Und es bahnt sich - gegen den deklarierten Willen der „dialogbereiten“ Gewerkschaftsführungen - eine Streikbewegung an. Die klassenbewussten organisierten ArbeiterInnen wollen mit den Gelbwesten und ihren Kindern an den Schulen und Universitäten gemeinsam kämpfen. Sie äußern dies in Deklarationen und wir werden es in der Praxis von hart geführten Streiks sehen.

Die Diskussion über Frankreich ist auch eine Diskussion über unsere Zukunft. Ähnliche Bedingungen bringen ähnliche Resultate, dies gilt nicht nur in der Physik, sondern auch im Klassenkampf. „Österreich steht heute gut da“ referiert Sebastian Kurz die Lage des Landes im schläfrigen Wiener Parlament zum ersten Jahr seiner Kanzlerschaft. Er vergleicht die hiesige Stabilität mit all den Unsicherheiten in Europa, inklusive der „brennenden Autos und der gewaltbereiten Linken und Rechten die versucht die Champs-Élysées zu zerstören.“ Selbstsicher preist der Kanzler der Reichen seine Angriffe auf die Ärmsten der Armen im Land zynisch als „die Befreiung der Menschen aus staatlicher Abhängigkeit“.

Nicht nur im Inhalt, sondern auch in der Arroganz passt kein Blatt Papier zwischen Kurz und dem einstigen Macron. Neu ist, dass der österreichische Kanzler Macron heute nicht mehr als sein großes politisches Vorbild nennt, denn auch die ÖsterreicherInnen stehen emotional mehrheitlich im Lager der Gelbwesten.

Warum ist Kurz aber noch so entspannt, warum setzt er sein allumfassendes Zerstörungswerk so leichthändig um? Die Antwort: Weil Kurz in Österreich noch denselben Spielraum wie Macron kurz nach seinem Amtsantritt im Mai 2017 hat. Die Bewegung in Österreich ist heute noch nicht zu den gleichen Schlussfolgerungen und Maßnahmen gekommen, wie unserer Brüder und Schwestern in Frankreich.

Nach 15 beinahe streikfreien Jahren hat uns der ÖGB einen „Heißen Herbst“ organisiert. Der allgemein erwartete gemeinsame Kampf blieb dabei aus. Jeder Sektor – die Metaller, die Brauer, die Eisenbahner, jetzt der Handel, und dann der Sozialsektor – wurde und wird alleine in die Auseinandersetzung mit dem aggressiven Unternehmer geschickt.

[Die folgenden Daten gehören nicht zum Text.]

Definition sh_request (x : action) (s : shared) : option shared :=
  let t := sh_table s in
  match x with
  | ALead g =>
      if bool_decide (table t = None) && bool_decide (owner g s = None)
      then Some (goto g NoTemp (mkState (Some g) (owners t) (readers t) (foreign t)) s) else None
  | AFollow r =>
      g ← table t;
      if fresh r s then Some (set_table (set_reader r (Cloned g) t) s) else None
  | ATemp g =>
      match owner g s with
      | Some NoTemp => Some (set_dl g (mkDl [] WFailed [] 0 0 false) (goto g Fetching t s))
      | _ => None
      end
  | ALeave g =>
      match owner g s with
      | Some (NoTemp as p) | Some (Fetching as p) => Some (goto g (Ended (has_temp p) false) (remove_entry g t) s)
      | _ => None
      end
  | ASpawn g r attempts sources has_proxy pieces =>
      match owner g s with
      | Some Fetching =>
          let (e, w) := download attempts sources has_proxy (fi_size info) in
          if fresh r s && bool_decide (concat pieces = w_file w)
          then Some (set_dl g (mkDl pieces e [] 0 0 false)
                 (set_table (set_reader r (Cloned g) (set_owner g Downloading t)) s))
          else None
      | _ => None
      end
  | ASubscribe r =>
      match readers t !! r with
      | Some (Cloned g) =>
          p ← owner g s;
          if has_temp p
          then Some (set_stream r (mkStream g (past_wait p) [] 0 SWaiting) (set_table (set_reader r (Subscribed g (past_wait p)) t) s))
          else None
      | _ => None
      end
  | ANoTemp r =>
      match readers t !! r with
      | Some (Cloned g) =>
          match owner g s with
          | Some (Ended false _) => Some (set_table (del_reader r (remove_entry g t)) s)
          | _ => None
          end
      | _ => None
      end
  | ADrop r =>
      match readers t !! r, sh_streams s !! r with
      | Some _, Some x => Some (end_stream r x SStopped s)
      | Some _, None => Some (set_table (del_reader r t) s)
      | None, _ => None
      end
  | _ => None
  end.

(** The worker of [g]. *)
Definition sh_worker (x : action) (s : shared) : option shared :=
  let t := sh_table s in
  match x with
  | AWrite g =>
      d ← sh_dls s !! g;
      match owner g s, d_left d with
      | Some Downloading, p :: ps => Some (set_dl g (mkDl ps (d_end d) (d_file d ++ p) (d_visible d) (d_sent d) (d_moved d)) s)
      | _, _ => None
      end
  | AAnnounce g =>
      d ← sh_dls s !! g;
      match owner g s with
      | Some Downloading => Some (set_dl g (mkDl (d_left d) (d_end d) (d_file d) (d_visible d) (blen (d_file d)) (d_moved d)) s)
      | _ => None
      end
  | AVisible g n =>
      d ← sh_dls s !! g;
      if bool_decide (d_visible d ≤ n ≤ length (d_file d))%nat
      then Some (set_dl g (mkDl (d_left d) (d_end d) (d_file d) n (d_sent d) (d_moved d)) s) else None
  | AEnd g =>
      d ← sh_dls s !! g;
      match owner g s, d_left d, d_end d with
      | Some Downloading, [], WDone _ =>
          Some (set_dl g (mkDl [] (d_end d) (d_file d) (length (d_file d)) (blen (d_file d)) (d_moved d)) (goto g Complete t s))
      | Some Downloading, [], _ => Some (goto g (Ended true false) (remove_entry g t) s)
      | _, _, _ => None
      end
  | ARemove g =>
      d ← sh_dls s !! g;
      match owner g s with
      | Some Complete =>
          if unread g s
          then Some (goto g (if imports info (d_end d) then Removed else HashWrong) (remove_entry g t) s) else None
      | _ => None
      end
  | AWaitAgain g =>
      match owner g s with
      | Some Removed => if unread g s then Some (goto g Importing t s) else None
      | _ => None
      end
  | AImport g way =>
      d ← sh_dls s !! g;
      match owner g s with
      | Some Importing =>
          let k := file_name info in
          let s := goto g Imported t s in
          let s := set_dl g (mkDl (d_left d) (d_end d) (d_file d) (d_visible d) (d_sent d)
                               (match way with ByRename => true | _ => false end)) s in
          Some (match way with
                | NotImported lost => set_cache (if (lost : bool) then delete k (sh_cache s) else sh_cache s) (Spec.PutFailed k) s
                | _ => set_cache (<[k := d_file d]> (sh_cache s)) (Spec.Put k (d_file d)) s
                end)
      | _ => None
      end
  | AReturn g =>
      match owner g s with
      | Some (Imported as p) | Some (HashWrong as p) => Some (goto g (Ended true (past_wait p)) (remove_entry g t) s)
      | _ => None
      end
  | _ => None
  end.

(** The stream of a client. *)
Definition sh_stream (x : action) (s : shared) : option shared :=
  match x with
  | AOpen r =>
      st ← sh_streams s !! r; d ← sh_dls s !! st_gen st; p ← owner (st_gen st) s;
      match st_phase st with
      | SWaiting =>
          if negb (announced p d) then None
          else if d_moved d then Some (end_stream r st SPanic s)
          else Some (set_stream r (mkStream (st_gen st) (st_late st) [] (d_sent d) SReading) s)
      | _ => None
      end
  | ANotFound r =>
      st ← sh_streams s !! r; d ← sh_dls s !! st_gen st; p ← owner (st_gen st) s;
      match st_phase st, p with
      | SWaiting, Ended _ _ => if d_sent d =? 0 then Some (end_stream r st SNotFound s) else None
      | _, _ => None
      end
  | ARead r n =>
      st ← sh_streams s !! r; d ← sh_dls s !! st_gen st;
      match st_phase st with
      | SReading =>
          if blen (st_recv st) <? st_write st then
            let m := (n `min` (d_visible d - length (st_recv st)))%nat in
            if bool_decide (m = 0%nat) then Some s
            else
              let recv := st_recv st ++ take m (drop (length (st_recv st)) (d_file d)) in
              let st := mkStream (st_gen st) (st_late st) recv (st_write st) SReading in
              if blen recv =? fi_size info then Some (end_stream r st SDone s) else Some (set_stream r st s)
          else None
      | _ => None
      end
  | AWatch r =>
      st ← sh_streams s !! r; d ← sh_dls s !! st_gen st;
      match st_phase st with
      | SReading =>
          if blen (st_recv st) <? st_write st then None
          else Some (set_stream r (mkStream (st_gen st) (st_late st) (st_recv st) (d_sent d) SReading) s)
      | _ => None
      end
  | _ => None
  end.

(** The cache: hits, and downloads of other files, deletions and the cleaner. *)
Definition sh_other (x : action) (s : shared) : option shared :=
  let a := sh_cache s in
  match x with
  | AHit k offset partial n =>
      b ← a !! k;
      let bs := take n (if (partial : bool) then from_offset offset b else b) in
      Some (set_cache (if verified k b then a else delete k a) (Spec.Got k offset true (Spec.Bytes partial bs)) s)
  | APut k b => if verified k b then Some (set_cache (<[k := b]> a) (Spec.Put k b) s) else None
  | AEvict ks => Some (set_cache (filter (λ e, e.1 ∉ ks) a) Spec.Evicted s)
  | _ => None
  end.

Definition sh_act (x : action) (s : shared) : option shared :=
  match x with
  | AWrite _ | AAnnounce _ | AVisible _ _ | AEnd _ | ARemove _ | AWaitAgain _ | AImport _ _ | AReturn _ => sh_worker x s
  | AOpen _ | ANotFound _ | ARead _ _ | AWatch _ => sh_stream x s
  | AHit _ _ _ _ | APut _ _ | AEvict _ => sh_other x s
  | _ => sh_request x s
  end.

(** An interleaving. *)
Fixpoint sh_run (l : list action) (s : shared) : option shared :=
  match l with [] => Some s | x :: l => s ← sh_act x s; sh_run l s end.

End system.

(** ** The invariant *)

(** The worker has written everything. *)
Definition written (p : owner_pc) : bool :=
  match p with Complete | Removed | Importing | Imported | HashWrong | Ended _ true => true | _ => false end.
(** ... and the digest was right. *)
Definition accepted (p : owner_pc) : bool :=
  match p with Removed | Importing | Imported | Ended _ true => true | _ => false end.

Definition live (st : stream) : Prop := st_phase st = SWaiting ∨ st_phase st = SReading.

Section invariant.
Context `{HexLaws, DigestLaws}.
Variable info : CacheFileInfo.

Record dl_ok (p : owner_pc) (d : dl) : Prop := {
  k_plan h : d_end d = WDone h →
    digest (d_file d ++ concat (d_left d)) = h ∧ blen (d_file d ++ concat (d_left d)) = fi_size info;
  k_visible : (d_visible d ≤ length (d_file d))%nat;
  k_start : p = Fetching → d = mkDl [] WFailed [] 0 0 false;
  k_done : written p = true →
    d_left d = [] ∧ d_visible d = length (d_file d) ∧ d_sent d = blen (d_file d) ∧ ∃ h, d_end d = WDone h;
  k_right : accepted p = true → imports info (d_end d) = true;
  k_moved : d_moved d = true → past_wait p = true
}.

Record stream_ok (d : dl) (st : stream) : Prop := {
  k_recv : st_recv st = take (length (st_recv st)) (d_file d);
  k_seen : (length (st_recv st) ≤ d_visible d)%nat;
  k_all : st_phase st = SDone → blen (st_recv st) = fi_size info;
  k_more : st_phase st = SReading → st_recv st = [] ∨ blen (st_recv st) ≠ fi_size info;
  k_late : st_phase st = SPanic → st_late st = true
}.

Record sh_inv (a : Spec.acache) (s : shared) : Prop := {
  v_table : DownloadTable.inv (sh_table s);
  v_dl g d : sh_dls s !! g = Some d → ∃ p, owner g s = Some p ∧ has_temp p = true ∧ dl_ok p d;
  v_temp g p : owner g s = Some p → has_temp p = true → is_Some (sh_dls s !! g);
  v_stream r st : sh_streams s !! r = Some st → ∃ d, sh_dls s !! st_gen st = Some d ∧ stream_ok d st ∧
    (live st → readers (sh_table s) !! r = Some (Subscribed (st_gen st) (st_late st)));
  v_cache : Spec.steps a (sh_log s) (sh_cache s);
  v_puts k b : Spec.Put k b ∈ sh_log s → Spec.right k b
}.

(** ** Lemmas *)

(** The table sees a step of [DownloadTable] or nothing. *)
Lemma unread_spec g s : unread g s = true ↔ no_receiver g (sh_table s).
Proof.
  unfold unread, no_receiver. rewrite bool_decide_eq_true. split.
  - intros Hf r late Hr. specialize (Hf r _ Hr). cbn in Hf. by rewrite bool_decide_true in Hf.
  - intros Hn r x Hr. destruct x as [|g' late]; [done|]. cbn. apply bool_decide_eq_false. intros ->. by destruct (Hn r late).
Qed.

Lemma fresh_reader r s : fresh r s = true → readers (sh_table s) !! r = None ∧ sh_streams s !! r = None.
Proof. unfold fresh. rewrite andb_true_iff, !bool_decide_eq_true. done. Qed.

Ltac guards := repeat match goal with
  | H : (_ && _) = true |- _ => apply andb_true_iff in H as [??]
  | H : bool_decide _ = true |- _ => apply bool_decide_eq_true in H
  | H : unread _ _ = true |- _ => apply unread_spec in H
  | H : fresh _ _ = true |- _ => apply fresh_reader in H as [??]
  end.

(** Inversion of an action: its guards, and the state it leads to. *)
Ltac inv_act E :=
  cbn [sh_act sh_request sh_worker sh_stream sh_other] in E; unfold owner in E;
  repeat match type of E with
  | _ ≫= _ = Some _ => apply bind_Some in E as (? & ? & E)
  | context [match ?y with _ => _ end] => destruct y eqn:?; try discriminate E
  end; simplify_eq; guards.

Lemma act_table a x s s' :
  sh_inv a s → sh_act info x s = Some s' → sh_table s' = sh_table s ∨ DownloadTable.step (sh_table s) (sh_table s').
Proof.
  intros Hi E.
  assert (∀ r st, sh_streams s !! r = Some st → live st →
    DownloadTable.step (sh_table s) (del_reader r (sh_table s))) as Hend.
  { intros r st Hst Hl. destruct (v_stream _ _ Hi r st Hst) as (d & _ & _ & Hr). econstructor. by apply Hr. }
  destruct x; inv_act E; cbn [sh_table set_table set_dl set_stream set_cache goto end_stream];
    try (by left); right.
  all: try (by econstructor; eauto). all: try (by eapply Hend; [done|]; unfold live; eauto).
  - apply (worker_removes true); auto.
  - apply (worker_removes false); auto.
Qed.

Lemma stream_ok_grows p d d' st :
  dl_ok p d → d_file d `prefix_of` d_file d' → (d_visible d ≤ d_visible d')%nat → stream_ok d st → stream_ok d' st.
Proof.
  intros Hd [more Hm] Hv [K1 K2 K3 K4 K5]. pose proof (k_visible _ _ Hd). split; try done; [|lia].
  rewrite Hm, take_app_le by lia. done.
Qed.

(** A generation goes on: its phase, its bytes, or both; readers stay. *)
Lemma gen_inv a s g p' d' t' :
  sh_inv a s → DownloadTable.inv t' → owners t' = <[g := p']> (owners (sh_table s)) → readers t' = readers (sh_table s) →
  has_temp p' = true → dl_ok p' d' →
  (∀ d, sh_dls s !! g = Some d → d_file d `prefix_of` d_file d' ∧ (d_visible d ≤ d_visible d')%nat) →
  sh_inv a (set_dl g d' (set_table t' s)).
Proof.
  intros [V1 V2 V3 V4 V5 V6] Ht Ho Hr Hp Hd Hgrow. split; cbn [sh_table sh_dls sh_streams sh_cache sh_log set_dl set_table]; try done.
  - intros g1 d1. unfold owner. cbn [sh_table set_dl set_table]. rewrite Ho. intros [[<- <-]|[Hne Hd1]]%lookup_insert_Some.
    + exists p'. by rewrite lookup_insert_eq.
    + rewrite lookup_insert_ne by done. by apply V2.
  - intros g1 p1. unfold owner. cbn [sh_table set_dl set_table]. rewrite Ho. intros [[<- <-]|[Hne Hp1]]%lookup_insert_Some Ht1.
    + rewrite lookup_insert_eq. eauto.
    + rewrite lookup_insert_ne by done. by eapply V3.
  - intros r st Hst. destruct (V4 r st Hst) as (d & Hd1 & Hok & Hl). rewrite Hr.
    destruct (decide (g = st_gen st)) as [->|Hne].
    + exists d'. rewrite lookup_insert_eq. split_and!; [done| |done]. destruct (Hgrow d Hd1).
      destruct (V2 _ _ Hd1) as (p & _ & _ & Hdok). by eapply stream_ok_grows.
    + exists d. by rewrite lookup_insert_ne.
Qed.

So konnten im Vergleich zu den letzten Jahren zwar relativ hohe Lohnabschlüsse erzielt werden, aber es mussten auch wichtige Verschlechterungen akzeptiert werden: 50 Wochenstunden ist für die Unternehmen jetzt in allen Branchen ein profitables Geschäft. Die Gewerkschaftsführungen übten einen höflichen Verzicht darauf, einen gemeinsamen Kampf aller Beschäftigen zu führen, und rief uns zu homöopathischen Streiks auf. Für diese Zurückhaltung werden wir vielfach bezahlen. Denn die Dynamik der sozialen Verschlechterungen in allen Bereichen ist nicht im Geringsten angeknackst, die Reichen sind hierzulande weiter am Drücker. Aber das rettet die Bourgeoisie nicht. Regierung und Unternehmer spielen sich momentan noch gegenseitig ungestraft den Ball zu, weil die Gewerkschafsführung die Verteidigung nur in ihrem eigenen Strafraum organisiert. Sie kämpft für die Aufrechterhaltung der Sozialpartnerschaft. Aber die Geduld der Arbeiterklasse wird mit dieser Taktik auf die Proble gestellt.

Wenn wir gegen die Reichen und ihre Regierung gemeinsam demonstrieren zeigen wir, dass wir das dreckige Spiel der Spaltung durchschaut haben und aktiv durchkreuzen. Doch unser Kampf wird dann an Kraft gewinnen, wenn wir auch eine einigende Forderung formulieren, die den Widerstand bündeln und orientieren kann. Unser Vorschlag dafür lautet: Kämpfen wir nicht allein für diese oder jene Teilforderung, kämpfen wir schon gar nicht für den Kompromiss mit der spalterischen Lügenregierung. Kämpfen wir für den Sturz von Schwarz-Blau! Bereite auch du den Sieg gegen Ausbeutung und Unterdrückung vor. Kämpf mit uns!